The battle over monuments: North Carolina communities grapple with Confederate memorials

Graham’s monument honoring Confederate soldiers was dedicated in 1914. | Graphic by Carson Elm-Picard

Story by Ethan Horton

Cover by Carson Elm-Picard

Theresa Draughn stood on a sidewalk in Graham, North Carolina, holding a sign that read, “There are no white people in the Bible.”

Draughn was protesting in the heat by herself just feet away from a 30-foot-tall statue of a Confederate soldier, standing on a pedestal with a rifle by his right side.

It was July 2020, less than two months after the murder of George Floyd by a Minneapolis police officer sparked nationwide protests against police brutality and racism. Draughn, who is white, had moved from New York just a few years earlier. She had become concerned for the safety of her fellow community members — especially people of color.

Draughn, a canvassing leader with the rural organizing nonprofit Down Home NC, was careful not to agitate the officers who approached her. She hadn’t interacted much with law enforcement and she didn’t know what might happen if she pushed too hard.

Soon afterward, community leaders organized a large march from nearby Burlington into downtown Graham and the Confederate statue. Draughn didn’t join, but met the group as they got to the statue.

When she left the small alley between where she’d parked and where she was headed, she saw more than 60 counter-protestors shouting racist slurs, waving Confederate flags and holding signs that read, “I didn’t own slaves.”

“I had never seen anything like it, and it angered me so badly,” Draughn said. “Because we weren’t coming from a place of violence or even anger. We were just there to have folks’ voices heard and to make it known that we’re not going to stand for this anymore. We’re not going to stand around and watch as brown and Black folks get killed by police.”

Graham has been a focal point of the battle over Confederate monuments since protests about George Floyd’s murder became widespread in the early summer of 2020. Even before that, in places like Winston-Salem and Chapel Hill, Confederate statues had been sites of protest and contention — and even removal.

Ernest Lewis Jr., the chair of the Alamance County NAACP’s legal redress team, said the statue in Graham had long been a symbol of oppression and white supremacy.

In 1870, Ku Klux Klan members lynched Wyatt Outlaw — Graham’s first Black town commissioner and a well-known Republican leader — outside the courthouse. Jacob Long, the Klan chief who led the lynching, pinned a note to Outlaw’s chest that read “Beware you guilty both white and Black.”

The lynching led Gov. William Woods Holden to declare martial law in Alamance County to suppress KKK activity.

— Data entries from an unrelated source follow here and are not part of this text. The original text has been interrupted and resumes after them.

(* ===== verification/BuddySpec.v ===== *)
(** * What the buddy allocator promises, and that it keeps it

    The array of node states is read as a logical tree ([view]); the
    allocator's recursions are shown to implement operations on that tree
    ([lalloc], [lfree]), and the operations on trees to implement a set of
    disjoint allocated blocks. *)
From S2P Require Import Prelude Buddy.
Import Buddy.

Module BuddySpec.

#[export] Instance NodeState_inhabited : Inhabited NodeState := populate NODE_UNUSED.

(** ** Logical trees *)

Inductive ltree :=
  | Lf (s : NodeState)
  | Nd (s : NodeState) (l r : ltree).

Definition st (lt : ltree) : NodeState :=
  match lt with Lf s => s | Nd s _ _ => s end.

Definition set_st (s : NodeState) (lt : ltree) : ltree :=
  match lt with Lf _ => Lf s | Nd _ l r => Nd s l r end.

#[local] Abbreviation pw h := (2 ^ Z.of_nat h).

(** Well-formedness of a subtree of height [h] that starts at page [off] of
    an allocator with [pc] pages: a leaf is [NODE_FULL] exactly beyond the
    managed pages; an inner node either summarises its children or is
    allocated as a whole, over untouched children. *)
Fixpoint wf (pc : Z) (h : nat) (off : Z) (lt : ltree) : Prop :=
  match h, lt with
  | O, Lf s => (off < pc ∧ (s = NODE_UNUSED ∨ s = NODE_USED)) ∨ (pc ≤ off ∧ s = NODE_FULL)
  | S h', Nd s l r =>
      wf pc h' off l ∧ wf pc h' (off + pw h') r ∧
      (s = summarize (st l) (st r) ∨
       (s = NODE_USED ∧ st l = NODE_UNUSED ∧ st r = NODE_UNUSED))
  | _, _ => False
  end.

(** The allocated blocks [(offset, pages)] below a node. *)
Fixpoint blocks (h : nat) (off : Z) (lt : ltree) : list (Z * Z) :=
  match h, lt with
  | S h', Nd s l r =>
      if bool_decide (s = NODE_USED) then [(off, pw h)]
      else blocks h' off l ++ blocks h' (off + pw h') r
  | _, _ => if bool_decide (st lt = NODE_USED) then [(off, 1)] else []
  end.

(** The number of free pages below a node. *)
Fixpoint nfree (lt : ltree) : Z :=
  match lt with
  | Lf s => if bool_decide (s = NODE_UNUSED) then 1 else 0
  | Nd s l r => if bool_decide (s = NODE_USED) then 0 else nfree l + nfree r
  end.

(** The largest free block below a node. *)
Fixpoint lmax (h : nat) (lt : ltree) : Z :=
  if bool_decide (st lt = NODE_UNUSED) then pw h
  else match h, lt with
       | S h', Nd s l r =>
           if unavailable s then 0 else Z.max (lmax h' l) (lmax h' r)
       | _, _ => 0
       end.

(** Allocation of [2 ^ k] pages, leftmost first. *)
Fixpoint lalloc (k h : nat) (off : Z) (lt : ltree) : option (Z * ltree) :=
  if unavailable (st lt) then None
  else if bool_decide (k = h) then
    if bool_decide (st lt = NODE_UNUSED) then Some (off, set_st NODE_USED lt) else None
  else match h, lt with
  | S h', Nd s l r =>
      match lalloc k h' off l with
      | Some (o, l') => Some (o, Nd (summarize (st l') (st r)) l' r)
      | None =>
          match lalloc k h' (off + pw h') r with
          | Some (o, r') => Some (o, Nd (summarize (st l) (st r')) l r')
          | None => None
          end
      end
  | _, _ => None
  end.
(* ===== verification/BuddyCorrect.v ===== *)
(** * Correctness of the buddy allocator

    The public operations of [BuddySystem] on states that satisfy [Inv]: what
    [Initialize] establishes, what [Alloc], [Free], the queries and the
    byte-address wrappers do, and that the allocator implements the page
    allocator interface. *)
From S2P Require Import Prelude Buddy BuddySpec PageAlloc.
Import Buddy BuddySpec PageAlloc.

Module BuddyCorrect.

#[local] Abbreviation pw h := (2 ^ Z.of_nat h).

(** ** The allocator's invariant *)

Definition height (b : BuddySystem) : nat := Z.to_nat (level b).
Definition root (b : BuddySystem) : ltree := view (tree b) (height b) 0.

(** The blocks handed out and not yet released, by offset. *)
Definition allocated (b : BuddySystem) : list (Z * Z) := blocks (height b) 0 (root b).

Definition Inv (b : BuddySystem) : Prop :=
  sized b ∧ 0 < page_count b ≤ capacity_pages b ∧
  fits (tree b) 0 (height b) ∧
  wf (page_count b) (height b) 0 (root b) ∧
  free_page_count_ b = nfree (root b).

(** The number of pages [Alloc size] hands out. *)
Definition pages_for (size : Z) : Z := 2 ^ Z.log2_up (Z.max 1 size).

Lemma height_level b : sized b → Z.of_nat (height b) = level b.
Proof. intros [? _]. unfold height. lia. Qed.

Lemma capacity_height b : sized b → capacity_pages b = pw (height b).
Proof. intros Hb. rewrite (height_level _ Hb). by destruct Hb. Qed.

Lemma sized_with_tree b t : sized b → sized (with_tree b t).
Proof. done. Qed.

Lemma capacity_bound b : sized b → 1 ≤ capacity_pages b ≤ 2 ^ 29.
Proof.
  intros [? ->]. split; [pose proof (pow2_pos (level b)); lia|]. apply Z.pow_le_mono_r; lia.
Qed.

Over 40 years later, Long introduced the speaker at the Graham Confederate statue’s dedication, half a football field away from the site of Outlaw’s lynching. Henry London, a former state treasurer candidate who openly called for disenfranchisement of Black voters, gave the dedication speech.

Klan Chief Jacob Long introduced speaker and former state treasurer candidate Henry London, who advocated against Black suffrage, at the Graham monument’s dedication ceremony in 1914. | Photo by Samuel Long

Lewis himself moved to Alamance County when he was 5 years old, more than 30 years ago. He didn’t realize the significance of the statue until he went to the courthouse on a school field trip late in fourth or fifth grade.

Ebony Pinnix, an Alamance County native who works with Draughn at Down Home NC, also said she was never taught about the monument or its history in the county’s public schools. But, she said, local officials were intent on keeping it in place.

In 2015, an Alamance County commissioner requested that then-County Attorney Clyde Albright compile a list of laws regarding Confederate monuments. Albright later confirmed in a deposition that it “wasn’t a request for legal advice.” 

Instead, as the title of his note back to commissioners suggested, Albright collected a list of “Laws Protecting the Confederate Memorial.”

Pinnix said Alamance County Sheriff Terry Johnson told protestors and activists in 2020 that the statue was simply not coming down — though at least 26 Confederate monuments, including one in Winston-Salem, have been removed across the state since 2013. Alamance County then installed a $40,000 fence circling the monument.

“We were told that it was not coming down,” Pinnix said. “Not, ‘We don’t want it to.’ Like, blatantly, ‘It’s not going anywhere. You might as well get over it.’”

Johnson did not respond to requests for comment.

Legal action

Down Home NC sued with Alamance County residents and other advocacy groups — including Lewis’ Alamance NAACP chapter — to remove the statue in March 2021. They argued the local governments’ decisions not to remove the monument violated the state constitution’s equal protection and open courts clauses.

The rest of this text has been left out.